Genetic Unmarking

Beneath empty plaques

and unmarked plots,

the misplaced dead

lie resting.

The blankness of

their generic monuments

a simple sleight of hand:

these fragmented

piles are lost,

but not forgotten.

 

Combing through ancestral

records of digital lives,

vibrant patterns emerge:

one daughter, arriving premature

atop a secluded knoll;

two lovers, wed beneath

a harvest moon;

three believers, reborn

inside a pitted font.

 

These are the memories

that lie buried beneath

the topsoil,

every unmarked plot a

weathered ‘X’ that

peaks vanishingly from

stunted branches of

ancestral foliage.

An enigma interred

beneath the decades;

its cipher concealed in

markers that cannot

escape the lineage

of their past.

An unmarked grave (Image Credit: Silar via Wikimedia Commons).

This poem is inspired by recent research, which has combined genealogy and genetics to identify potentially thousands of individuals in Québec whose remains lie in unmarked graves.

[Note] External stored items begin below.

(* ===== verification/Auth.v ===== *)
(** Auth: node-key proof of possession.

    Models src/masquecat_auth.go (the server side, [masqueAuthenticator]) and
    [masqueProofForChallenge] of src/masquecat_transport.go (the client side).
    The server hands out a random one-time token bound to the identities, the
    mode and the client address; the client returns the token sealed from its
    node key to the server's.  [pending] is a [gmap] from token to challenge.

    The clock, the 32 random bytes and Go's unspecified map iteration order are
    arguments: [order] lists the entries of [pending] in the order the [range]
    loop visits them.  The mutex makes [issue] and the lookup of [verify] atomic,
    so an execution is a sequence of [auth_step]s. *)

From S2P Require Import Prelude GoStd Keys Packet.
From Stdlib Require Import Strings.Byte.

Definition masqueChallengeHeader : gostring := B "Masquecat-Challenge".
Definition masqueVerifierHeader : gostring := B "Masquecat-Verifier".
Definition masqueProofHeader : gostring := B "Masquecat-Proof".
Definition masqueChallengeTTL : Z := 30 * Second.
Definition masqueMaxPendingChallenges : Z := 1024.
Definition masqueMaxPendingPerSource : Z := 4.
Definition masqueMaxPendingPerRemoteAddr : Z := 64.

Section auth.
Context `{K : KeyOps}.

(** src/masquecat_auth.go:30-36 [masqueChallenge] *)
Record masqueChallenge : Type := Challenge {
  ch_src : NodePublic;
  ch_target : NodePublic;
  ch_mode : gostring;
  ch_clientID : gostring;
  ch_expires : Z;
}.

#[global] Instance masqueChallenge_eq_dec : EqDecision masqueChallenge.
Proof. solve_decision. Defined.

(** src/masquecat_auth.go:38-43 [masqueAuthenticator] *)
Record masqueAuthenticator : Type := Authenticator {
  auth_priv : NodePrivate;
  pending : gmap gostring masqueChallenge;
}.

(** src/masquecat_auth.go:45-53 [newMasqueAuthenticator]; [fresh] is the key
    [key.NewNode()] returns. *)
Definition newMasqueAuthenticator (fresh priv : NodePrivate) : masqueAuthenticator :=
  let priv := if PrivIsZero priv then fresh else priv in
  Authenticator priv ∅.

(** src/masquecat_auth.go:82-91 [masqueChallengeClientID], for a non-nil request
    with this [RemoteAddr]. *)
Definition masqueChallengeClientID (remoteAddr : gostring) : gostring :=
  if bool_decide (remoteAddr = []) then B "<unknown>"
  else
    match Net.SplitHostPort remoteAddr with
    | Ok (host, _) => if bool_decide (host = []) then remoteAddr else host
    | Err _ => remoteAddr
    end.

Definition same_request (src target : NodePublic) (mode clientID : gostring)
    (c : masqueChallenge) : bool :=
  bool_decide (ch_src c = src) && bool_decide (ch_target c = target) &&
  bool_decide (ch_mode c = mode) && bool_decide (ch_clientID c = clientID).

(** src/masquecat_auth.go:99-116 [masqueAuthenticator.issue], the loop over the
    pending challenges: a reusable token, or the counts of live challenges of
    this source and of this address. *)
Fixpoint issue_scan (now : Z) (src target : NodePublic) (mode clientID : gostring)
    (order : list (gostring * masqueChallenge)) (m : gmap gostring masqueChallenge)
    (sourcePending addressPending : Z)
    : gmap gostring masqueChallenge * (gostring + Z * Z) :=
  match order with
  | [] => (m, inr (sourcePending, addressPending))
  | (token, c) :: rest =>
      if negb (now <? ch_expires c) then
        issue_scan now src target mode clientID rest (delete token m) sourcePending addressPending
      else if same_request src target mode clientID c then (m, inl token)
      else
        issue_scan now src target mode clientID rest m
          (if bool_decide (ch_src c = src) then sourcePending + 1 else sourcePending)
          (if bool_decide (ch_clientID c = clientID) then addressPending + 1 else addressPending)
  end.
(* ===== verification/Endpoint.v ===== *)
(** Endpoint: CONNECT-UDP endpoints, from URL to accepted request.

    Models the URI-template and request-parsing parts of
    src/masquecat_transport.go and src/masquecat_h2.go,
    src/masquecat_h2_proxy_request.go, and the origin and path checks of
    src/masquecat_webtransport.go.  The URI-template engine and masque-go's
    request parser are third-party code: the parameters of [MasqueLib]. *)

From S2P Require Import Prelude GoStd Keys Packet Url.
From Stdlib Require Import Strings.Byte.

Definition masquePathTemplate : gostring := B "/.well-known/masque/udp/{target_host}/{target_port}/".
Definition masqueConnectUDPProtocol : gostring := B "connect-udp".
Definition CapsuleProtocolHeader : gostring := B "Capsule-Protocol".
Definition fixedPrefix : gostring := B "/.well-known/masque/udp/".

Class MasqueLib : Type := {
  template : Type;
  (** [uritemplate.New] and [tmpl.Expand] at target_host and target_port *)
  TemplateNew : gostring -> result template;
  TemplateExpand : template -> gostring -> gostring -> result gostring;
  (** [masque.ParseProxyRequest]: the target, or the error's text and, for a
      [ProxyRequestParseError], its HTTP status *)
  ParseProxyRequest : request -> template -> gostring + (gostring * option Z);
  (** [err.Error()] *)
  ErrorText : gerror -> gostring;
}.

(** src/masquecat_transport.go:131-145 [masqueTemplateURL] *)
Definition masqueTemplateURL (rawBaseURL : gostring) : result gostring :=
  let? u := Url.Parse rawBaseURL in
  guard! bool_decide (Url.Scheme u = B "https") && negb (bool_decide (Url.Host u = []))
    or ErrNew "MASQUE endpoint must be an https URL with a host" in
  let basePath := Strings.TrimSuffix (Url.EscapedPath u) (B "/") in
  Ok (Url.Scheme u ++ B "://" ++ Url.Host u ++ basePath ++ masquePathTemplate).
(** src/masquecat_transport.go:430-457 [masquePath.ForwardPacket], run without
    interruption; [write] is [pc.WriteTo].  Also the datagram written. *)
Definition ForwardPacket (p : masquePath) (write : nat -> list byte -> write_outcome)
    (src dst : NodePublic) (payload : list byte) : masquePath * option gerror * option (nat * list byte) :=
  if is_disco payload then (p, None, None)
  else
    let b := encodeMasquePacket src dst payload in
    match packetConn p with
    | Err e => (p, Some e, None)
    | Ok pc => let '(p, r) := forward_finish p pc (write pc b) in (p, r, Some (pc, b))
    end.

(** src/masquecat_transport.go:506-520 [masquePath.run], one received datagram:
    the packet handed to [onPacket]. *)
Definition run_datagram (local : NodePublic) (b : list byte) : option (NodePublic * list byte) :=
  match decodeMasquePacket b with
  | Err _ => None
  | Ok pkt =>
      if negb (bool_decide (pkt_dst pkt = local)) then None
      else if is_disco (pkt_payload pkt) then None
      else Some (pkt_src pkt, pkt_payload pkt)
  end.
End forward.

(** * Goroutines *)

(** Where the receive loop is. *)
Inductive run_state : Type :=
  | RTop                          (* about to read the current connection *)
  | RReading (pc : nat)           (* in [pc.ReadFrom] *)
  | RFailed (pc : nat)            (* the read failed *)
  | RReconnect (attempt : Z)      (* in the reconnect loop *)
  | RDialed (c : nat)             (* a dial succeeded, not installed yet *)
  | RDone (e : gerror).           (* [run] returned *)

(** Where a sender is: holding [writeMu] with the connection it writes to. *)
Inductive send_state : Type :=
  | SIdle
  | SWriting (pc : nat).

Record path_state : Type := PathState {
  ps_path : masquePath;
  ps_run : run_state;
  ps_send : send_state;
}.

(** src/masquecat_transport.go:391-522 [masquePath.reconnect] and [masquePath.run], one
    step of the receive loop; [ctx] is the context's error.  [run_dialed] draws a connection
    number that was never used. *)
Inductive run_step (ctx : option gerror) : masquePath -> run_state -> masquePath -> run_state -> Prop :=
  | run_top_ok p pc : packetConn p = Ok pc -> run_step ctx p RTop p (RReading pc)
  | run_top_err p e :
      packetConn p = Err e -> run_step ctx p RTop p (RDone (default e ctx))
  | run_packet p pc : run_step ctx p (RReading pc) p RTop
  | run_packet_err p pc e : run_step ctx p (RReading pc) p (RDone e)
  | run_read_err p pc : run_step ctx p (RReading pc) p (RFailed pc)
  | run_failed_ctx p pc e : ctx = Some e -> run_step ctx p (RFailed pc) p (RDone e)
  | run_failed_closed p pc :
      ctx = None -> p_closed p = true -> run_step ctx p (RFailed pc) p (RDone NetErrClosed)
  | run_failed_retire p pc :
      ctx = None -> p_closed p = false ->
      run_step ctx p (RFailed pc) (retirePacketConn p pc) (RReconnect 0)
  | run_reconnect_ctx p n e : ctx = Some e -> run_step ctx p (RReconnect n) p (RDone e)
  | run_reconnect_closed p n :
      p_closed p = true -> run_step ctx p (RReconnect n) p (RDone NetErrClosed)
  | run_dial_failed p n : run_step ctx p (RReconnect n) p (RReconnect (n + 1))
  | run_dialed p n c :
      c ∉ p_used p -> run_step ctx p (RReconnect n) (dialed p c) (RDialed c)
  | run_replaced p c p' :
      replacePacketConn p c = (p', None) -> run_step ctx p (RDialed c) p' RTop
  | run_replace_err p c p' e :
      replacePacketConn p c = (p', Some e) -> run_step ctx p (RDialed c) p' (RDone e).

(** One step of the system: the receive loop, a sender (which holds the write lock
    from its [packetConn] to the end of the write), or [Close]. *)
Inductive path_step : path_state -> path_state -> Prop :=
  | step_run ctx p r s p' r' :
      run_step ctx p r p' r' -> path_step (PathState p r s) (PathState p' r' s)
  | step_send p r pc :
      packetConn p = Ok pc -> path_step (PathState p r SIdle) (PathState p r (SWriting pc))
  | step_sent p r pc o p' e :
      forward_finish p pc o = (p', e) ->
      path_step (PathState p r (SWriting pc)) (PathState p' r SIdle)
  | step_close p r s : path_step (PathState p r s) (PathState (Close p) r s).

(** A path fresh out of [newMasquePathWithTLS] or [newMasquePathWithFallback]. *)
Definition path_init (c : nat) : path_state := PathState (MasquePath (Some c) false {[c]} {[c]}) RTop SIdle.

Definition path_reachable (c : nat) (s : path_state) : Prop := rtc path_step (path_init c) s.

(** * Lemmas *)

(** The connections the goroutines hold on to. *)
Definition run_conn (r : run_state) : option nat :=
  match r with RReading c | RFailed c => Some c | _ => None end.
Definition send_conn (s : send_state) : option nat :=
  match s with SWriting c => Some c | SIdle => None end.

Record wf_path (s : path_state) : Prop := {
  (** every open connection is current or about to become current *)
  wp_open c : c ∈ p_open (ps_path s) ->
    p_pc (ps_path s) = Some c \/ ps_run s = RDialed c;
  (** the current connection and the one just dialled are open and distinct *)
  wp_pc c : p_pc (ps_path s) = Some c -> c ∈ p_open (ps_path s) /\ ps_run s <> RDialed c;
  wp_dialed c : ps_run s = RDialed c -> c ∈ p_open (ps_path s) /\ send_conn (ps_send s) <> Some c;
  wp_closed : p_closed (ps_path s) = true -> p_pc (ps_path s) = None;
  (** numbers in use were dialled *)
  wp_used : p_open (ps_path s) ⊆ p_used (ps_path s);
  wp_run_used c : run_conn (ps_run s) = Some c -> c ∈ p_used (ps_path s);
  wp_send_used c : send_conn (ps_send s) = Some c -> c ∈ p_used (ps_path s);
}.

Lemma packetConn_ok p c : packetConn p = Ok c -> p_closed p = false /\ p_pc p = Some c.
Proof. unfold packetConn. intros H. destruct (p_closed p); [done|]. destruct (p_pc p); by simplify_eq. Qed.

In the Canadian province of Québec, gravestones did not become the norm until the second half of the 19th century, meaning that many of the region’s cemeteries contain unmarked graves. However, Québec also possesses an incredible lineage of detailed ancestral records, dating back to the first French settlement in 1608. Catholic parish registers that include births, marriages, and burial acts, allow for a detailed genealogical reconstruction of the region, all of which is compiled in a database known as BALSAC.

This new research proposed combining the BALSAC database with genetic information to potentially identify some of the inhabitants of these unmarked graves. The genetic markers that were used in this study were chosen as they are each transmitted to children by only one parent: the Y chromosome (which is passed from fathers to their sons) and mitochondrial DNA (which is passed from mothers to both their daughters and their sons). These two genetic markers are inherited with few modifications, meaning that individuals alive today have an almost identical set of markers as their ancestors who lived hundreds of years ago. In this study, the genetic markers from the exhumed remains of six bodies were compared to those of over 900 modern volunteers (all of whom were natives of Québec). The maternal and paternal genealogies were then searched in the BALSAC database for parental couples who matched the DNA markers, thereby identifying candidates from whom the remains could have originated. This approach successfully identified the parents of one of the exhumed bodies, and while greater genetic coverage and more genetic markers are required to increase both the chances of a correct match and the confidence in that result, this study demonstrates that identifying historical remains by coupling genealogical and genetic information is achievable and that it can reduce the pool from several hundreds of thousands of individuals to dozens of candidates.